I refreshed myself on the common pool problem (it's been 25 years since I took an economics course). I think you are suggesting that people aren't motivated by the tournament because the big winner gets parachuted in externally from the common pool. I'm not sure that's true. While it is true, in my experience, that CEO's and other senior executives are often hired from outside the firm; I think most of the people competing in the tournament see that as the "common pool". Or to make it personal, we all know the guys who get parachuted in, and have been those guys as well.

@ MichaelBishop: Fascinating link, thanks.

This theory seems like it's being used overbroadly.

For CEOs, actors, and directors, their salary is really the least relevant cost factor. If you're running a large corporation, or making an expensive movie or television production, given the number of people involved, the risk is the whole project rather than the individual. Hiring an incompetent CEO (might) harm the entire company, causing losses that make his salary look trivial. Same thing goes for hiring a bad director or an actor for a major role. I doubt actors for minor or really minor roles suffer from this effect. For the big shots, their salary is not the determining cost, so "enslaving" them wouldn't change too much.

Authors and musicians carry signifant brand risk.
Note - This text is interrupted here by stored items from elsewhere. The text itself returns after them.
Lemma groups_text_ends gs rest : ends_groups rest -> ends_group (groups_text 1 gs ++ rest).
Proof. intros [Hr _]. destruct gs as [|g gs]; [done|]. rewrite groups_text_cons. by cbn. Qed.

Lemma read_number_none max zero_ok hi radix rest :
  match rest with c :: _ => hex_val c = None | [] => True end ->
  read_number radix max zero_ok hi rest = None.
Proof.
  intros Hr. unfold read_number.
  assert (E : read_digits radix 0 0 rest = (0, 0%nat, rest))
    by (destruct rest; [done|cbn; by rewrite digit_of_hex_None]).
  rewrite E. by destruct max.
Qed.

Lemma read_separator_none {A} i (p : parser A) rest :
  ends_groups rest ->
  (forall s, match s with c :: _ => hex_val c = None | [] => True end -> p s = None) ->
  read_separator colon i p rest = None.
Proof.
  intros [Hr Hn] Hp. destruct i as [|i]; cbn [read_separator].
  - apply Hp. destruct rest; [done|apply Hr].
  - unfold read_given_char. destruct rest as [|c rest]; [done|].
    destruct (decide (c = colon)) as [->|]; [|done]. apply Hp. destruct rest; [done|by apply Hn].
Qed.

Lemma read_ipv4_none s :
  match s with c :: _ => hex_val c = None | [] => True end -> read_ipv4_addr s = None.
Proof.
  intros Hs. unfold read_ipv4_addr.
  by replace (read_octet 0 s) with (@None (Z * str)) by (symmetry; by apply read_number_none).
Qed.

Lemma read_separator_some {A} i (p : parser A) s :
  read_separator colon i p (separator i ++ s) = p s.
Proof. by destruct i. Qed.

Lemma read_groups_end n i rest : ends_groups rest -> read_groups n i rest = ([], false, rest).
Proof.
  intros Hr. destruct n as [|n]; [done|]. cbn [read_groups].
  rewrite (read_separator_none i read_ipv4_addr) by (done || apply read_ipv4_none).
  rewrite (read_separator_none i (read_number _ _ _ _)) by (done || intros; by apply read_number_none).
  by destruct n.
Qed.

Lemma read_groups_step n i g s :
  u16 g -> ends_group s ->
  read_groups (S n) i (separator i ++ show_hex g ++ s) =
  let '(gs, v4, r) := read_groups n (S i) s in (g :: gs, v4, r).
Proof.
  intros Hg Hs. cbn [read_groups]. rewrite !read_separator_some.
  rewrite read_ipv4_text by (done || apply show_hex_text).
  rewrite read_group by done. by destruct n.
Qed.

Lemma read_groups_text n i gs rest :
  (length gs <= n)%nat -> Forall u16 gs -> ends_groups rest ->
  read_groups n i (groups_text i gs ++ rest) = (gs, false, rest).
Proof.
  intros Hl Hg Hr. revert n i Hl. induction Hg as [|g gs Hg _ IH]; intros n i Hl.
  - replace (groups_text i []) with (@nil byte) by by destruct i. by apply read_groups_end.
  - destruct n as [|n]; [cbn in Hl; lia|]. rewrite groups_text_cons, <- !app_assoc.
    rewrite read_groups_step by (done || by apply groups_text_ends).
    change (groups_text 1 gs) with (groups_text (S i) gs). rewrite IH by (cbn in Hl; lia). done.
Qed.

(** ** The bytes of the groups *)

Lemma be16_range a b : u16 (be16 a b).
Proof. unfold u16, be16. pose proof (bz_range a). pose proof (bz_range b). lia. Qed.

Lemma be_bytes16_be16 a b : be_bytes16 (be16 a b) = [a; b].
Proof.
  unfold be_bytes16, be16. pose proof (bz_range a). pose proof (bz_range b).
  replace ((bz a * 256 + bz b) / 256) with (bz a) by (apply Z.div_unique with (bz b); lia).
  rewrite zb_bz. f_equal. f_equal. rewrite <- (zb_bz b) at 2. unfold zb.
  f_equal. f_equal. rewrite <- Z.add_mod_idemp_l, Z.mul_mod, Z.mod_same, Z.mul_0_r by lia. done.
Qed.

Lemma be16s_spec n l :
  length l = (2 * n)%nat ->
  length (be16s l) = n /\ Forall u16 (be16s l) /\ concat (map be_bytes16 (be16s l)) = l.
Proof.
  revert l. induction n as [|n IH]; intros [|a [|b l]] Hl; try (cbn in Hl; lia); [by cbn|].
  destruct (IH l) as (H1 & H2 & H3); [cbn in Hl; lia|].
  cbn [be16s map concat]. rewrite be_bytes16_be16, H3. cbn. rewrite H1. split_and!; [done| |done].
  constructor; [apply be16_range|done].
Qed.

Lemma segments_spec o :
  length (segments o) = 8%nat /\ Forall u16 (segments o) /\
  concat (map be_bytes16 (segments o)) = vec_to_list o.
Proof. apply (be16s_spec 8). by rewrite length_vec_to_list. Qed.

Lemma vec_to_list_eq_rect {A} n m (v : vec A n) (H : n = m) :
  vec_to_list (eq_rect n (vec A) v m H) = vec_to_list v.
Proof. by destruct H. Qed.

Lemma v6_of_groups_bytes gs o :
  concat (map be_bytes16 gs) = vec_to_list o -> v6_of_groups gs = Some o.
Proof.
  intros E. unfold v6_of_groups. destruct (decide _) as [H|H].
  - f_equal. apply vec_to_list_inj2. by rewrite vec_to_list_eq_rect, vec_to_list_to_vec.
  - exfalso. apply H. by rewrite E, length_vec_to_list.
Qed.

(** ** The longest run of zeros *)

(** [r] is a run of zeros of [segs]. *)
Definition zero_run (segs : list Z) (r : nat * nat) : Prop :=
  exists a b, segs = a ++ replicate (snd r) 0 ++ b /\ (snd r = 0%nat \/ length a = fst r).

(** [r] is a run of zeros at the end of [segs]. *)
Definition last_run (segs : list Z) (r : nat * nat) : Prop :=
  exists a, segs = a ++ replicate (snd r) 0 /\ (snd r = 0%nat \/ length a = fst r).

Lemma zero_run_app segs l r : zero_run segs r -> zero_run (segs ++ l) r.
Proof. intros (a & b & -> & H). exists a, (b ++ l). by rewrite <- !app_assoc. Qed.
That is, if I publish too many bad books or release too many bad CD's, my brand could suffer, and individuals who have some sense of their abilities (the model requires individual ignorance of talent, which is not wholly realistic) will look for other record labels / publishers. Consumers will be hesitant to purchase my brand. Thus, the main expense is not (necessarily) their salaries. I have some other specific ideas of where this fails, but I am not sufficiently familiar with the industries to voice them with confidence.

Athletes I know relatively little about the structure of. This may have a more significant effect there.

This is still an interesting and useful theory; I'm just not sure that binding contracts are the correct solution.

+10 karma, Robin. This is fascinating, concise, and above all useful.